Achille Mbembe’s violent attack on Emmanuel Macron

0
526

Achille Mbembe’s violent attack on Emmanuel Macron

University of the Witwatersrand, Johannesburg, and the W.E.B. Dubois Research Institute for African and African American Research at Harvard University has responded. 

Africa’s « civilisational » challenge, its 7 to 8 children per woman, which does not allow the situation to be stabilised: Emmanuel Macron’s answer to a journalist asking him about a « Marshall Plan » for the African continent, on the occasion of the G20 in Hamburg, shocked. For Achille Mbembe, professor of history at the University of the Witwatersrand, Johannesburg, and at the W.E.B. Dubois Research Institute for African and African-American Research at Harvard University, the response was.

There was the suit business: « You don’t scare me with your T-shirts, the best way to afford a suit is to work. » « But I dream of working Mr Macron … All the unemployed want to work, » the striker replied.

An accident? That was before the election

Shortly afterwards, this definition of a railway station came straight out of the managerialist catechism and its division of the world into two camps, that of those who have succeeded and that of those who, having failed, have only themselves to blame: « A railway station is a place where you come across people who succeed and people who are nothing. Because it is a place where people pass by. Because it’s a place where you share.

There is something about Africa that prevents restraint
But as we know, Africa is the ultimate revealer. There is something about Africa that prevents restraint and encourages us to give free rein to our darkest impulses: « Oh no, the kwassa-kwassa is in Mayotte… But the kwassa-kwassa doesn’t fish much, it brings in Comorian fish, it’s different.

Or again: « In countries where there are still seven children per woman, you can spend billions of euros, you won’t stabilise anything. »

Words from a disciple of Paul Ricoeur? Unless we admit that the great thinker of history, memory and forgetting was a nanoracist.

In Politiques de l’inimitié*, nanoracism is defined as « that narcotic form of colour prejudice which is expressed in the seemingly insignificant gestures of everyday life, in the bend of a seemingly unconscious word, a joke, an allusion or insinuation, a slip of the tongue, a joke, an innuendo and, it must be said, a deliberate malice, a deliberate trampling or tackle, an obscure desire to stigmatise, and above all to do violence, to hurt and humiliate, to defile the one we do not consider to be one of us » (81-82).

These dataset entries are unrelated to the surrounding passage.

(** The second tick of the sample does select both songs again. *)
Example sample_second_tick_selects_both_again :
  Song.youtubeid <$> filter (stale (now stale_world)) (Songs stale_world)
  = [ "abc123"; "xyz789" ]
  ∧ Song.youtubeid <$> filter (stale (now stale_world_later)) (Songs stale_world_later)
    = [ "abc123"; "xyz789" ].
Proof. by vm_compute. Qed.

(** ** The cache write *)

(** C9: whenever the extractor call of a song settles, resolved or
    rejected, the very next call of the iteration writes the JSON text of the
    fetch result under the key made of the song's youtubeid, with an expiry of
    60 seconds; once Redis acknowledges it, the cache holds that text there
    until 60 seconds after the write, and nothing later in the iteration
    touches the cache.  Distinct youtubeids get distinct keys. *)
Theorem C9_fetch_result_always_cached env song w :
  let y := Song.youtubeid song in
  let reply := youtubedl_reply env (watch_url y) (now w) in
  let o := process_song env song w in
  reply ≠ NeverSettles →
  (∃ stats w1 evs,
     fetchYouTubeStats env y w = Returned stats w1
     ∧ stats_of_reply reply = Some stats
     ∧ trace (world_of o)
       = trace w1 ++ Ev_redis_set (cache_key y) (JSON_stringify stats) 60 :: evs
     ∧ (∀ ms,
          redis_reply env (cache_key y) (JSON_stringify stats) (now w1) = Resolves tt ms →
          kv (world_of o)
          = <[cache_key y := (JSON_stringify stats, now w1 + 60 * 1000)]> (kv w)))
  ∧ (∀ y1 y2, cache_key y1 = cache_key y2 → y1 = y2).
Proof.
  cbv zeta. intros Hsettles. split; [|intros y1 y2; apply String.app_inj].
  revert Hsettles.
  iteration env song w; intros Hsettles; try done;
    do 3 eexists; (split; [reflexivity|]); (split; [reflexivity|]);
    simpl; rewrite <- ?app_assoc; (split; [reflexivity|]);
    intros ms' Hms; simpl in *; congruence.
Qed.

(** C9 on the sample table: the fetch of the second song is rejected, and
    the sentinel is what goes to the cache. *)
Lemma C9_sample_failed_fetch_is_cached :
  let s := song 2 "xyz789" 7 0 (minutes 50) in
  let o := process_song env_up s sample_world in
  (∃ stats w1 evs,
     fetchYouTubeStats env_up "xyz789" sample_world = Returned stats w1
     ∧ stats_of_reply (youtubedl_reply env_up (watch_url "xyz789") (now sample_world))
       = Some stats
     ∧ trace (world_of o)
       = trace w1 ++ Ev_redis_set (cache_key "xyz789") (JSON_stringify stats) 60 :: evs
     ∧ (∀ ms,
          redis_reply env_up (cache_key "xyz789") (JSON_stringify stats) (now w1)
          = Resolves tt ms →
          kv (world_of o)
          = <[cache_key "xyz789" := (JSON_stringify stats, now w1 + 60 * 1000)]>
              (kv sample_world)))
  ∧ (∀ y1 y2, cache_key y1 = cache_key y2 → y1 = y2).
Proof.
  cbv zeta.
  apply (C9_fetch_result_always_cached env_up (song 2 "xyz789" 7 0 (minutes 50)) sample_world).
  by vm_compute.
Defined.

(** ** Failures *)

(** C1 (as amended): when the extractor call of a song is rejected,
    [fetchYouTubeStats] does not raise and returns the sentinel, whose two
    texts are N/A; and if Redis and the table accept their writes, the
    iteration runs to its end: the cache holds the JSON text of the sentinel
    under the song's key, every row carrying the song's youtubeid holds N/A
    as views and likes, and the loop goes on with the next song. *)
Theorem C1_failed_fetch_yields_the_sentinel env song rest w e ms :
  let y := Song.youtubeid song in
  youtubedl_reply env (watch_url y) (now w) = Rejects e ms →
  (∃ w1, fetchYouTubeStats env y w = Returned {| views := "N/A"; likes := "N/A" |} w1)
  ∧ ((∀ v t, ∃ d, redis_reply env (cache_key y) v t = Resolves tt d) →
     (∀ v t, ∃ d, update_reply env v y t = Resolves tt d) →
     ∃ w' t expiry,
       process_song env song w = Returned tt w'
       ∧ kv w' !! cache_key y = Some (JSON_stringify sentinel, expiry)
       ∧ Songs w' = update_where sentinel y t <$> Songs w
       ∧ (∀ r, r ∈ Songs w' → Song.youtubeid r = y →
            Song.views r = CStr "N/A" ∧ Song.likes r = CStr "N/A")
       ∧ for_of (song :: rest) (process_song env) w = for_of rest (process_song env) w').
Proof.
  cbv zeta. intros Hreply. split.
  { rewrite fetchYouTubeStats_unfold, Hreply. by eexists. }
  intros Hredis Hupdate.
  rewrite for_of_cons, process_song_unfold. cbv zeta.
  rewrite fetchYouTubeStats_unfold, Hreply. simpl.
  unfold redis_set. simpl.
  destruct (Hredis (JSON_stringify sentinel) (now w + Z.of_N ms)) as [d1 ->]. simpl.
  unfold Song_update. simpl.
  destruct (Hupdate sentinel (now w + Z.of_N ms + Z.of_N d1)) as [d2 ->]. simpl.
  unfold sleep. simpl. do 3 eexists. split_and!; try reflexivity.
  - simpl. apply lookup_insert_eq.
  - simpl. intros r Hr Hy. apply list_elem_of_fmap in Hr as (r0 & -> & _).
    unfold update_where in *. destruct (decide (Song.youtubeid r0 = Song.youtubeid song)); done.
Qed.

(** C1 on the sample table, where the extractor rejects the second song and
    both stores accept their writes. *)
Lemma C1_sample_failed_fetch :
  let s := song 2 "xyz789" 7 0 (minutes 50) in
  (∃ w1, fetchYouTubeStats env_up "xyz789" sample_world
         = Returned {| views := "N/A"; likes := "N/A" |} w1)
  ∧ (∃ w' t expiry,
       process_song env_up s sample_world = Returned tt w'
       ∧ kv w' !! cache_key "xyz789" = Some (JSON_stringify sentinel, expiry)
       ∧ Songs w' = update_where sentinel "xyz789" t <$> Songs sample_world
       ∧ (∀ r, r ∈ Songs w' → Song.youtubeid r = "xyz789" →
            Song.views r = CStr "N/A" ∧ Song.likes r = CStr "N/A")
       ∧ for_of [s; song 3 "fresh01" 5 1 (minutes 91)] (process_song env_up) sample_world
         = for_of [song 3 "fresh01" 5 1 (minutes 91)] (process_song env_up) w').
Proof.
  cbv zeta.
  destruct (C1_failed_fetch_yields_the_sentinel env_up (song 2 "xyz789" 7 0 (minutes 50))
              [song 3 "fresh01" 5 1 (minutes 91)] sample_world (Failure "ETIMEDOUT") 7 eq_refl)
    as [Hfetch Hwrites].
  split; [exact Hfetch|]. apply Hwrites; intros v t; by eexists.
Defined.

(** C1, the claim as stated, fails on the text of the sentinel: the song
    whose fetch is rejected gets N/A, not unknown, from the helper and in
    its row.  And the two writes are not unconditional: when Redis rejects
    the cache write of that song, nothing is cached, the row is not written
    and the error leaves the loop. *)
Lemma C1_sentinel_is_not_unknown :
  let s := song 2 "xyz789" 7 0 (minutes 50) in
  youtubedl_reply env_up (watch_url "xyz789") (now sample_world)
    = Rejects (Failure "ETIMEDOUT") 7
  ∧ returned (fetchYouTubeStats env_up "xyz789" sample_world)
    = Some {| views := "N/A"; likes := "N/A" |}
  ∧ returned (fetchYouTubeStats env_up "xyz789" sample_world)
    ≠ Some {| views := "unknown"; likes := "unknown" |}
  ∧ (λ r, (Song.views r, Song.likes r))
      <$> Songs (world_of (process_song env_up s sample_world))
    = [ (CInt 100, CInt 10); (CStr "N/A", CStr "N/A"); (CInt 5, CInt 1) ]
  ∧ is_returned (process_song env_cache_down s sample_world) = false
  ∧ Songs (world_of (process_song env_cache_down s sample_world)) = Songs sample_world
  ∧ kv (world_of (process_song env_cache_down s sample_world)) !! cache_key "xyz789" = None.
Proof. by vm_compute. Qed.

Since Paul Ricoeur was never a nanoracist, what is the point of these statements? What explains why, when confronted with the African fact, even the best minds lose their minds so easily? Is there anything we could do together to ensure that, as far as relations between Africa and France are concerned, the small window opened by the election of Macron means something other than the repetition of the same old thing, in these times of brutality, numbness and flaccid paralysis?

« Land of opportunity », for whom?
No, there is nothing to be done together if, for many, the Continent is nothing but a burden – a land of failed states, aborted democratic transitions, trafficking of all kinds (drugs, cultural goods, human beings and other rare species), irregular immigration, violent fundamentalism, terrorism, and uncontrolled demographic growth. The solution? More militarism.

No, there is not much to do together if for others (and sometimes the same ones), Africa is seen only as a ‘land of opportunity’. Opportunity for whom, indeed?

Like most of his predecessors, Macron is trying to reconcile the two strategic orientations that have governed Franco-African relations since colonial times: militarism and mercantilism.

He is impatient with those who question the existence of the franc zone: « If we don’t feel happy in the franc zone, we leave it and create our own currency as Mauritania and Madagascar have done.

He is right. But why do we always want to add a particle in front of these otherwise indecipherable signs: « du Comorien », « le Madagascar »?
Getting out of the swamp of militarism and commercialism
We want to believe that things are complex. We want to believe that in the cases we have just mentioned, it is nothing more than verbal indiscipline. But it could also be that these remarks are symptomatic of the intellectual vacuity and cynicism that has governed France’s African policy since the end of the Second World War.

We need to get out of the swamps of militarism and mercantilism if we want to relaunch a true Afro-French dialogue. The possibilities of this revival are there, outside the meanders of the Francophonie. As the work of the intellectuals gathered around the Dakar Workshops indicates, Africans are in the process of writing an Africa-World that is the antithesis of the clichés on which the vision of French and African elites is based. In France itself, French intellectuals are rewriting the world history of a country whose cultural borders go far beyond its geographical boundaries.

But such a dialogue needs one or two major concepts. The first is the reality of the planetarisation of the African question and the fact that, basically, part of the future of the planet is likely to be played out on this continent. The second is that humanity will only be able to truly face up to the new global challenges if it works together to bring about a civilisation of circulation.

If Macron were to speak in this language – rather than in the language of the billions of euros that should not be given to Africa because of « countries that give birth to seven children per woman » – he would be helping to open up new horizons for the whole world.